You're hurting because it feels like abandonment after two decades of knowing him, and that's valid—but pinning it on yourself is a distortion that keeps you stuck. Challenge that logic: What evidence do you have that you caused this, beyond your own self-doubt? None. His diagnosis and timing point squarely to trauma symptoms disrupting daily functioning, including relationships. Pushing for contact now will likely backfire, amplifying his avoidance.
Give him space without self-sacrifice. Focus on your own boundaries: process the hurt by journaling triggers in your interactions or practicing grounding when rejection thoughts spike (like naming five things you see right now to pull out of emotional spirals).

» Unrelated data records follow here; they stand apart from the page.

Record calls_ok (multicast lcb found : bool) (l : list Callback) : Prop := {
  co_none : found = false → l = [];
  co_null : lcb = false → locals l = [];
  co_once : (length (locals l) ≤ 1)%nat;
  co_unicast : multicast = false → (length l ≤ 1)%nat ∧ Forall (λ c, is_mcast c = false) l
}.

Class RoutingLaws (P : Type) `{RoutingProtocol P} :=
  law_RouteInput ip p h d lcb s found l s' : RouteInput ip p h d lcb s = Ok (found, l, s') → calls_ok (IsMulticast (m_destination h)) lcb found l.

(** ** Changes that routing protocols are told of *)

Section notify.
Context {P : Type} `{RoutingProtocol P} (GetMtu : Z → Z).
Implicit Types rp : option P.

Definition notify (f : P → res P) rp : res (option P) := match rp with Some p => p ← f p; Ok (Some p) | None => Ok None end.

(** [ipv4-l3-protocol.cc] Ipv4L3Protocol::AddAddress *)
Definition AddAddress (i : Z) (address : Ipv4InterfaceAddress) ip rp : res (Ipv4 * option P) :=
  x ← GetInterface i ip;
  let ip := set_interface i (if_AddAddress address x) ip in
  rp ← notify (NotifyAddAddress ip i address) rp;
  Ok (ip, rp).

(** [ipv4-l3-protocol.cc:1207-1222] Ipv4L3Protocol::RemoveAddress *)
Definition RemoveAddress_index (i addressIndex : Z) ip rp : res (bool * Ipv4 * option P) :=
  x ← GetInterface i ip;
  '(address, x) ← if_RemoveAddress_index addressIndex x;
  let ip := set_interface i x ip in
  if negb (ifaddr_eq address Ipv4InterfaceAddress_default) then rp ← notify (NotifyRemoveAddress ip i address) rp; Ok (true, ip, rp)
  else Ok (false, ip, rp).

(** [ipv4-l3-protocol.cc:1224-1245] Ipv4L3Protocol::RemoveAddress *)
Definition RemoveAddress (i : Z) (address : Ipv4Address) ip rp : res (bool * Ipv4 * option P) :=
  if ipv4_eq address GetLoopback then Ok (false, ip, rp)
  else
    x ← GetInterface i ip;
    let '(ifAddr, x) := if_RemoveAddress address x in
    let ip := set_interface i x ip in
    if negb (ifaddr_eq ifAddr Ipv4InterfaceAddress_default) then rp ← notify (NotifyRemoveAddress ip i ifAddr) rp; Ok (true, ip, rp)
    else Ok (false, ip, rp).

(** [ipv4-l3-protocol.cc] Ipv4L3Protocol::SetUp *)
Definition SetUp (i : Z) ip rp : res (Ipv4 * option P) :=
  x ← GetInterface i ip;
  if 68 <=? GetMtu (m_device x) then
    let ip := set_interface i (if_up x) ip in
    rp ← notify (NotifyInterfaceUp ip i) rp;
    Ok (ip, rp)
  else Ok (ip, rp).

(** [ipv4-l3-protocol.cc] Ipv4L3Protocol::SetDown *)
Definition SetDown (ifaceIndex : Z) ip rp : res (Ipv4 * option P) :=
  x ← GetInterface ifaceIndex ip;
  let ip := set_interface ifaceIndex (if_down x) ip in
  rp ← notify (NotifyInterfaceDown ip ifaceIndex) rp;
  Ok (ip, rp).
End notify.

If he resurfaces, set clear expectations upfront—no vague intimacy without discussing his PTSD management. Evidence-based approaches like prolonged exposure help survivors face these avoidance traps long-term, but that's his accountability.
Realistic outlook: He might reach out when symptoms stabilize, or he might not—prepare for both by rebuilding your emotional independence. What specific boundary will you set if he does contact you?